= What the task asks =
From the data below, copy exactly the lines that lie between the one holding "- assert (fe1" and the one holding "foldM (Edges_ticket req", including both, and nothing more.
Input for this task START
(** ** Constants that the tests name but do not hold *)

(** Modelled from the spec: the values of the constants below (the statuses
    of a group, the API version and kind, the finalizer, the reasons of a
    failure, the name prefix) are not in the sources; no result depends on
    them. *)
Definition StatusCreating : string := "creating".
Definition StatusAvailable : string := "available".
Definition StatusModifying : string := "modifying".
Definition StatusDeleting : string := "deleting".

Definition APIVersion : string := "cache.aws.crossplane.io/v1alpha1".
Definition ReplicationGroupKind : string := "replicationgroup".

Definition controllerName : string := "replicationgroup.cache.aws.crossplane.io".
Definition finalizerName : string := "finalizer." ++ controllerName.

Definition reasonCreatingResource : string := "failed to create AWS Replication Group".
Definition reasonDeletingResource : string := "failed to delete AWS Replication Group".
Definition reasonSyncingResource : string := "failed to sync AWS Replication Group".

(** [elasticacheclient.NamePrefix] *)
Definition NamePrefix : string := "ec".
(** * We-Are-ExpressJS: the session de-duplication helper and two middlewares

    A shallow embedding of
      - [src/helper/session-helper.ts]  ([getSessionFromStorageWrapper]),
      - [src/http-error/http-error.ts], [src/http-error/error-handler.ts],
      - [src/middleware/vc-middleware.ts]  ([validateAccessGrant]),
    and the properties the specification states about them, followed by
      - [src/middleware/session-middleware.ts],
      - [src/helper/resource-helper.ts],
      - [src/middleware/pod-middleware.ts],
      - [src/middleware/resource-middleware.ts],
    the callers of the above, with properties read off their code.

    The helper is an [async] function running on the single-threaded
    JavaScript event loop.  Its body has one suspension point on each
    path ([await firstValueFrom ...] for a follower, [await
    getSessionFromStorage ...] for a leader); the code between two
    suspension points runs without interleaving.  The embedding therefore
    models every call as a task, and the program as a transition system
    whose atomic steps are
      - the synchronous prefix of a call, up to its [await], and
      - the continuation of a leader, from the settling of its
        [getSessionFromStorage] promise to its [return]. *)

From Stdlib Require Import ZArith NArith Ascii String.
From stdpp Require Import base list strings.

Local Open Scope Z_scope.

(** ** Data model *)

Module SessionHelper.

(** The part of [Session] from [@inrupt/solid-client-authn-node] that this
    repository reads: [session.info.sessionId], [session.info.webId] and
    [session.info.isLoggedIn]. *)
Record ISessionInfo := mkInfo {
  sessionId : string;
  webId : option string;
  isLoggedIn : bool
}.

Record Session := mkSession { info : ISessionInfo }.

(** A value pushed through [refreshedSubject : Subject<Session | Error | null>].
    An [Error] is represented by its [message]. *)
Inductive Emitted :=
  | ESession (session : Session)
  | EError (message : string)
  | ENull.

(** How the promise returned by [getSessionFromStorage] settles: fulfilled
    with a session, fulfilled with no session (not found), or rejected.
    The catch block reads the rejection reason once, to convert it to a
    string inside the template literal of line 44.  That conversion either
    yields a text ([Rejected], with the text) or throws
    ([RejectedUnprintable], with the message of what it throws: a
    [TypeError] for a [Symbol] or for an object without a string
    conversion, or what the reason's own [toString] throws). *)
Inductive FetchResult :=
  | Fetched (session : option Session)
  | Rejected (error : string)
  | RejectedUnprintable (thrown : string).
Lemma read_fold filters pairs : ∀ nodes w nodes' w',
  Forall (λ p, ToVName p.1 = Some p.2) pairs →
  foldM (Nodes_read (ConvertFilters filters)) pairs nodes w = (Ok nodes', w') →
  entries w' = entries w ∧ logged w' = logged w ∧
  ∀ t, nodes' !! t =
    if bool_decide (t ∈ pairs.*1) && (0 <? size (collected filters (entries w) t))%nat
    then Some (collected filters (entries w) t)
    else nodes !! t.
Proof.
  induction pairs as [|[t0 v0] pairs IH]; intros nodes w nodes' w' Hall Hf; simpl in Hf.
  - inv_ok. split_and!; [done..|]. intros t.
    by rewrite bool_decide_false by apply not_elem_of_nil.
  - apply Forall_cons in Hall as [Hv0 Hall]. simpl in Hv0.
    apply bind_Ok in Hf as (nodes1 & w1 & Hstep & Hf). unfold Nodes_read in Hstep.
    apply bind_Ok in Hstep as (facts & w2 & Hread & Hr).
    apply gsRead_Ok in Hread as [Hfacts ->].
    apply IH in Hf as (He & Hl & Hlook); [|done].
    assert (Hw : entries w1 = entries w ∧ logged w1 = logged w)
      by (destruct (0 <? size facts)%nat; inv_ok; done).
    destruct Hw as [Hw1 Hw2]. rewrite He, Hl, Hw1, Hw2. split_and!; [done..|].
    intros t. rewrite Hlook, Hw1. clear Hlook.
    assert (Hc : collected filters (entries w) t0 = facts).
    { unfold collected. by rewrite Hv0, Hfacts. }
    rewrite fmap_cons. simpl.
    destruct (decide (t = t0)) as [->|Hne].
    + rewrite (bool_decide_true (t0 ∈ t0 :: _)) by (apply elem_of_cons; auto).
      rewrite Hc. simpl.
      destruct (0 <? size facts)%nat eqn:Hs.
      * rewrite andb_true_r. inv_ok. rewrite lookup_insert_eq. by case_bool_decide.
      * rewrite andb_false_r. by inv_ok.
    + assert (Hin : bool_decide (t ∈ t0 :: pairs.*1) = bool_decide (t ∈ pairs.*1)).
      { apply bool_decide_ext. rewrite elem_of_cons. tauto. }
      rewrite Hin. destruct (_ && _); [done|].
      destruct (0 <? size facts)%nat; inv_ok; [|done]. by rewrite lookup_insert_ne.
Qed.

Lemma Nodes_Ok req w reply w' :
  Nodes req w = (Ok reply, w') →
  entries w' = entries w ∧ logged w' = logged w ∧
  Forall (λ t, is_Some (ToVName t)) (NTicket req) ∧
  ∀ t, NNodes reply !! t =
    if bool_decide (t ∈ NTicket req) &&
       (0 <? size (collected (NFilter req) (entries w) t))%nat
    then Some (collected (NFilter req) (entries w) t)
    else None.
Proof.
  unfold Nodes. intros Hn.
  apply bind_Ok in Hn as (names & w1 & Hparse & Hn).
  apply parse_fold in Hparse as [-> (vs & -> & Hall)]. simpl in Hn.
  apply bind_Ok in Hn as (nodes & w2 & Hread & Hn). inv_ok.
  assert (Hlen : length (NTicket req) = length vs) by by eapply Forall2_length.
  apply read_fold in Hread as (He & Hl & Hlook).
  - split_and!; [done..| |].
    + clear -Hall. induction Hall; constructor; eauto.
    + intros t. simpl. rewrite Hlook, fst_zip by lia. by rewrite lookup_empty.
  - clear -Hall. induction Hall; simpl; constructor; auto.
Qed.

Lemma retains_nil name : retains [] name = true.
Proof. done. Qed.

Lemma retains_filters filters name :
  filters ≠ [] → retains filters name = MatchesAny name filters.
Proof. unfold retains. intros Hne. by rewrite bool_decide_false. Qed.

Lemma collected_lookup filters es ticket v name :
  ToVName ticket = Some v →
  collected filters es ticket !! name =
    if retains filters name then storedFact es v name else None.
Proof. unfold collected. intros ->. apply Nodes_read_lookup. Qed.

(** C3: in a reply of [Nodes], a requested ticket is present exactly when
    the store holds a fact of its node that the filters keep (every fact
    when the filter list is empty, the facts matching some filter
    otherwise), and it then carries all the kept facts and no others;
    tickets that were not requested are absent. *)
Theorem Nodes_reply_facts req w reply w' :
  Nodes req w = (Ok reply, w') →
  (∀ ticket, ticket ∉ NTicket req → NNodes reply !! ticket = None) ∧
  (∀ ticket, ticket ∈ NTicket req →
     ∃ v, ToVName ticket = Some v ∧
       match NNodes reply !! ticket with
       | Some facts =>
           (∃ name, is_Some (facts !! name)) ∧
           ∀ name, facts !! name =
             if retains (NFilter req) name then storedFact (entries w) v name else None
       | None =>
           ∀ name, retains (NFilter req) name = true →
                   storedFact (entries w) v name = None
       end).
Proof.
  intros (_ & _ & Hvalid & Hlook)%Nodes_Ok. split.
  - intros t Ht. rewrite Hlook. by rewrite bool_decide_false.
  - intros t Ht. rewrite Forall_forall in Hvalid.
    destruct (Hvalid t Ht) as [v Hv]. exists v. split; [done|].
    rewrite Hlook, bool_decide_true by done. simpl.
    destruct (0 <? size (collected (NFilter req) (entries w) t))%nat eqn:Hs.
    + split; [|intros name; by apply collected_lookup].
      apply Nat.ltb_lt in Hs.
      destruct (map_choose (collected (NFilter req) (entries w) t)) as (name & x & Hx).
      { intros He. rewrite He, map_size_empty in Hs. lia. }
      exists name. by rewrite Hx.
    + intros name Hk. apply Nat.ltb_ge in Hs.
      assert (He : collected (NFilter req) (entries w) t = ∅)
        by (apply map_size_empty_iff; lia).
      pose proof (collected_lookup (NFilter req) (entries w) t v name Hv) as Hc.
      by rewrite He, lookup_empty, Hk in Hc.
Qed.

End NodesReply.


Lemma Nodes_reply_facts_witness :
  ∃ reply w',
    @Nodes Scenario.collaborators Scenario.nodesRequest
      (freshWorld Scenario.decorated) = (Ok reply, w') ∧
    (∀ ticket, ticket ∉ NTicket Scenario.nodesRequest →
               NNodes reply !! ticket = None) ∧
    ∃ facts, NNodes reply !! "kythe:?path=f#a1" = Some facts ∧
             facts !! "/kythe/loc/start" = Some "4" ∧
             facts !! "/kythe/node/kind" = None.
Proof.
  eexists _, _. split; [vm_compute; reflexivity|].
  destruct (@Nodes_reply_facts Scenario.collaborators Scenario.nodesRequest
              (freshWorld Scenario.decorated) _ _ ltac:(vm_compute; reflexivity))
    as [Habsent _].
  split; [exact Habsent|].
  eexists. split; [vm_compute; reflexivity|]. split; vm_compute; reflexivity.
Defined.


(** ** Edges *)

Section EdgesReply.
Context `{Collaborators}.

Lemma Edges_visitor_nonempty req patterns es : ∀ fe ff,
  (foldl (Edges_visitor req patterns (list_to_set (EKind req))) (fe, ff) es).1 ≠ ∅ ↔
  fe ≠ ∅ ∨ ∃ e, e ∈ es ∧ EdgeKind e ≠ "" ∧
                (EKind req = [] ∨ (ParseOrdinal (EdgeKind e)).1.1 ∈ EKind req).
Proof.
  induction es as [|e es IH]; intros fe ff; cbn [foldl fst].
  { split; [auto|]. intros [?|(e & He & _)]; [done|]. by apply not_elem_of_nil in He. }
  destruct (Edges_visitor req patterns (list_to_set (EKind req)) (fe, ff) e)
    as [fe1 ff1] eqn:Hv.
  rewrite IH. unfold Edges_visitor in Hv.
  assert (Hcons : ∀ P : Entry → Prop,
            (∃ e', e' ∈ e :: es ∧ P e') ↔ P e ∨ ∃ e', e' ∈ es ∧ P e').
  { intros P. split.
    - intros (e' & [->|He']%elem_of_cons & HP); eauto.
    - intros [HP|(e' & He' & HP)]; [exists e|exists e']; rewrite elem_of_cons; auto. }
  rewrite Hcons. clear Hcons.
  case_bool_decide as Hk.
  - assert (fe1 = fe) as -> by (destruct (_ && _); by inversion Hv). tauto.
  - destruct (ParseOrdinal (EdgeKind e)) as [[k o] b] eqn:Hp. simpl.
    destruct ((length (EKind req) =? 0)%nat || bool_decide (k ∈ (list_to_set (EKind req) : gset string)))
      eqn:Hallow.
    + inversion Hv; subst. clear Hv.
      assert (Hret : EKind req = [] ∨ k ∈ EKind req).
      { apply orb_prop in Hallow as [Hl|Hl].
        - left. apply Nat.eqb_eq in Hl. by destruct (EKind req).
        - right. apply bool_decide_eq_true in Hl. by apply elem_of_list_to_set in Hl. }
      split; [tauto|]. intros _. left. apply insert_non_empty.
    + inversion Hv; subst. clear Hv.
      apply orb_false_elim in Hallow as [Hl Hm].
      apply Nat.eqb_neq in Hl. apply bool_decide_eq_false in Hm.
      rewrite elem_of_list_to_set in Hm.
      assert (EKind req ≠ []) by (destruct (EKind req); [done|discriminate]).
      tauto.
Qed.

Lemma Edges_ticket_fold req tickets : ∀ edgeSets nodes targetSet w st' w',
  foldM (Edges_ticket req (ConvertFilters (EFilter req)) (list_to_set (EKind req)))
        tickets (edgeSets, nodes, targetSet) w = (Ok st', w') →
  entries w' = entries w ∧
  ∀ t, is_Some (st'.1.1 !! t) ↔
       is_Some (edgeSets !! t) ∨
       (t ∈ tickets ∧ ∃ v e, ToVName t = Some v ∧ e ∈ entries w ∧
                             retainedEdge (EKind req) v e).
Proof.
  induction tickets as [|t0 ts IH]; intros edgeSets nodes targetSet w st' w' Hf;
    simpl in Hf.
  - inv_ok. split; [done|]. intros t. simpl. split; [auto|].
    intros [?|[Hin _]]; [done|]. by apply not_elem_of_nil in Hin.
  - apply bind_Ok in Hf as ([[es1 ns1] ts1] & w1 & Hstep & Hf).
    apply IH in Hf as [He Hiff]. unfold Edges_ticket in Hstep.
    apply bind_Ok in Hstep as (v0 & w2 & Hp & Hstep).
    apply mapErr_Ok, parseTicket_Ok in Hp as [Hv0 ->].
    apply bind_Ok in Hstep as ([fe ff] & w3 & Hread & Hstep).
    apply mapErr_Ok, gsRead_Ok in Hread as [Hr ->].
    assert (Hw1 : entries w1 = entries w)
      by (destruct (0 <? size fe)%nat; inv_ok; done).
    rewrite He, Hw1. split; [done|]. intros t. rewrite Hiff, Hw1. clear Hiff.
    assert (Hfe : fe ≠ ∅ ↔ ∃ e, e ∈ entries w ∧ retainedEdge (EKind req) v0 e).
    { apply (f_equal fst) in Hr. simpl in Hr. rewrite Hr.
      rewrite Edges_visitor_nonempty. split.
      - intros [?|(e & He' & Hk & Hallow)]; [done|].
        apply list_elem_of_filter in He' as [Hm%readMatches_star He'].
        exists e. unfold retainedEdge. auto.
      - intros (e & He' & Hs & Hk & Hallow). right. exists e. split; [|done].
        apply list_elem_of_filter. split; [by apply readMatches_star|done]. }
    assert (Hes1 : ∀ t, is_Some (es1 !! t) ↔ is_Some (edgeSets !! t) ∨ (t = t0 ∧ fe ≠ ∅)).
    { intros t'. destruct (0 <? size fe)%nat eqn:Hs; inv_ok.
      - apply Nat.ltb_lt in Hs.
        assert (fe ≠ ∅) by (intros ->; rewrite map_size_empty in Hs; lia).
        destruct (decide (t' = t0)) as [->|Hne].
        + rewrite lookup_insert_eq. split; [intros _; right; done|eauto].
        + rewrite lookup_insert_ne by done. tauto.
      - apply Nat.ltb_ge in Hs.
        assert (fe = ∅) by (apply map_size_empty_iff; lia). tauto. }
    rewrite Hes1, Hfe, elem_of_cons. clear Hes1 Hfe. split.
    + intros [[?|[-> (e & He' & Hre)]]|[Hin Hex]]; eauto 10.
    + intros [?|[[->|Hin] (v & e & Hv & He' & Hre)]]; eauto 10.
      left. right. split; [done|]. exists e. split; [done|]. congruence.
Qed.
Input for this task END
= The completed task =
  - assert (fe1 = fe) as -> by (destruct (_ && _); by inversion Hv). tauto.
  - destruct (ParseOrdinal (EdgeKind e)) as [[k o] b] eqn:Hp. simpl.
    destruct ((length (EKind req) =? 0)%nat || bool_decide (k ∈ (list_to_set (EKind req) : gset string)))
      eqn:Hallow.
    + inversion Hv; subst. clear Hv.
      assert (Hret : EKind req = [] ∨ k ∈ EKind req).
      { apply orb_prop in Hallow as [Hl|Hl].
        - left. apply Nat.eqb_eq in Hl. by destruct (EKind req).
        - right. apply bool_decide_eq_true in Hl. by apply elem_of_list_to_set in Hl. }
      split; [tauto|]. intros _. left. apply insert_non_empty.
    + inversion Hv; subst. clear Hv.
      apply orb_false_elim in Hallow as [Hl Hm].
      apply Nat.eqb_neq in Hl. apply bool_decide_eq_false in Hm.
      rewrite elem_of_list_to_set in Hm.
      assert (EKind req ≠ []) by (destruct (EKind req); [done|discriminate]).
      tauto.
Qed.

Lemma Edges_ticket_fold req tickets : ∀ edgeSets nodes targetSet w st' w',
  foldM (Edges_ticket req (ConvertFilters (EFilter req)) (list_to_set (EKind req)))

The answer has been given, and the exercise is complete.